_Task inputs_:
Lemma write_again_owned n sz a r a' : write_again n sz a = Ret (r, a') ->
  as_socket a' = as_socket a /\ as_need a' = as_need a /\ as_fds a' = as_fds a.
Proof.
  revert a. induction n as [|n IH]; intros a; [done|]. cbn [write_again]. destruct (sk_write _) as [res|e].
  - by intros [= <- <-].
  - destruct (_ || _); [|by intros [= <- <-]]. intros H%IH. exact H.
Qed.

Lemma run_async_owned op : keeps socket_owned (run_async op).
Proof.
  intros a r a' HI E. destruct op as [pid| |n sz]; simpl in E.
  - unfold DYNINSTasyncConnect in E. destruct sk_static; [by injection E as <- <-|]. destruct sk_pw_name; [|done].
    destruct (as_socket a =? -1) eqn:Es; cbn [negb] in E; [|by injection E as <- <-]. zbool.
    destruct (_ <? _) eqn:El; [done|]. case_bool_decide; [done|]. injection E as <- <-. zbool. destruct HI as [_ Hf _].
    rewrite Es in Hf. simpl in Hf. pose proof (Hfresh (as_fds a) El) as Hn.
    assert (sk_socket (as_fds a) =? -1 = false) as Hne by (apply Z.eqb_neq; lia).
    split; simpl; rewrite ?Hne; [done|rewrite Hf; set_solver|intros _; rewrite Hf in Hn; set_solver].
  - unfold DYNINSTasyncDisconnect in E. destruct sk_static; [by injection E as <- <-|]. injection E as <- <-.
    destruct HI as [Hn Hf Hfr]. split; simpl; [done| |done]. rewrite Hn. destruct (as_socket a =? -1) eqn:Es; cbn [negb]; zbool.
    + done.
    + rewrite Hf. specialize (Hfr Es). apply set_eq. intros x. set_solver.
  - unfold DYNINSTwriteEvent in E. destruct sk_static; [by injection E as <- <-|].
    destruct (-1 =? as_socket a); [by injection E as <- <-|]. apply write_again_owned in E as (H1 & H2 & H3).
    destruct HI as [A1 A2 A3]. split; rewrite ?H1, ?H2, ?H3; done.
Qed.
End Owned.
End Socket.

_Task directions_:
Your response should consist of the data above, duplicated exactly.

_Answer box_:
Lemma write_again_owned n sz a r a' : write_again n sz a = Ret (r, a') ->
  as_socket a' = as_socket a /\ as_need a' = as_need a /\ as_fds a' = as_fds a.
Proof.
  revert a. induction n as [|n IH]; intros a; [done|]. cbn [write_again]. destruct (sk_write _) as [res|e].
  - by intros [= <- <-].
  - destruct (_ || _); [|by intros [= <- <-]]. intros H%IH. exact H.
Qed.

Lemma run_async_owned op : keeps socket_owned (run_async op).
Proof.
  intros a r a' HI E. destruct op as [pid| |n sz]; simpl in E.
  - unfold DYNINSTasyncConnect in E. destruct sk_static; [by injection E as <- <-|]. destruct sk_pw_name; [|done].
    destruct (as_socket a =? -1) eqn:Es; cbn [negb] in E; [|by injection E as <- <-]. zbool.
    destruct (_ <? _) eqn:El; [done|]. case_bool_decide; [done|]. injection E as <- <-. zbool. destruct HI as [_ Hf _].
    rewrite Es in Hf. simpl in Hf. pose proof (Hfresh (as_fds a) El) as Hn.
    assert (sk_socket (as_fds a) =? -1 = false) as Hne by (apply Z.eqb_neq; lia).
    split; simpl; rewrite ?Hne; [done|rewrite Hf; set_solver|intros _; rewrite Hf in Hn; set_solver].
  - unfold DYNINSTasyncDisconnect in E. destruct sk_static; [by injection E as <- <-|]. injection E as <- <-.
    destruct HI as [Hn Hf Hfr]. split; simpl; [done| |done]. rewrite Hn. destruct (as_socket a =? -1) eqn:Es; cbn [negb]; zbool.
    + done.
    + rewrite Hf. specialize (Hfr Es). apply set_eq. intros x. set_solver.
  - unfold DYNINSTwriteEvent in E. destruct sk_static; [by injection E as <- <-|].
    destruct (-1 =? as_socket a); [by injection E as <- <-|]. apply write_again_owned in E as (H1 & H2 & H3).
    destruct HI as [A1 A2 A3]. split; rewrite ?H1, ?H2, ?H3; done.
Qed.
End Owned.
End Socket.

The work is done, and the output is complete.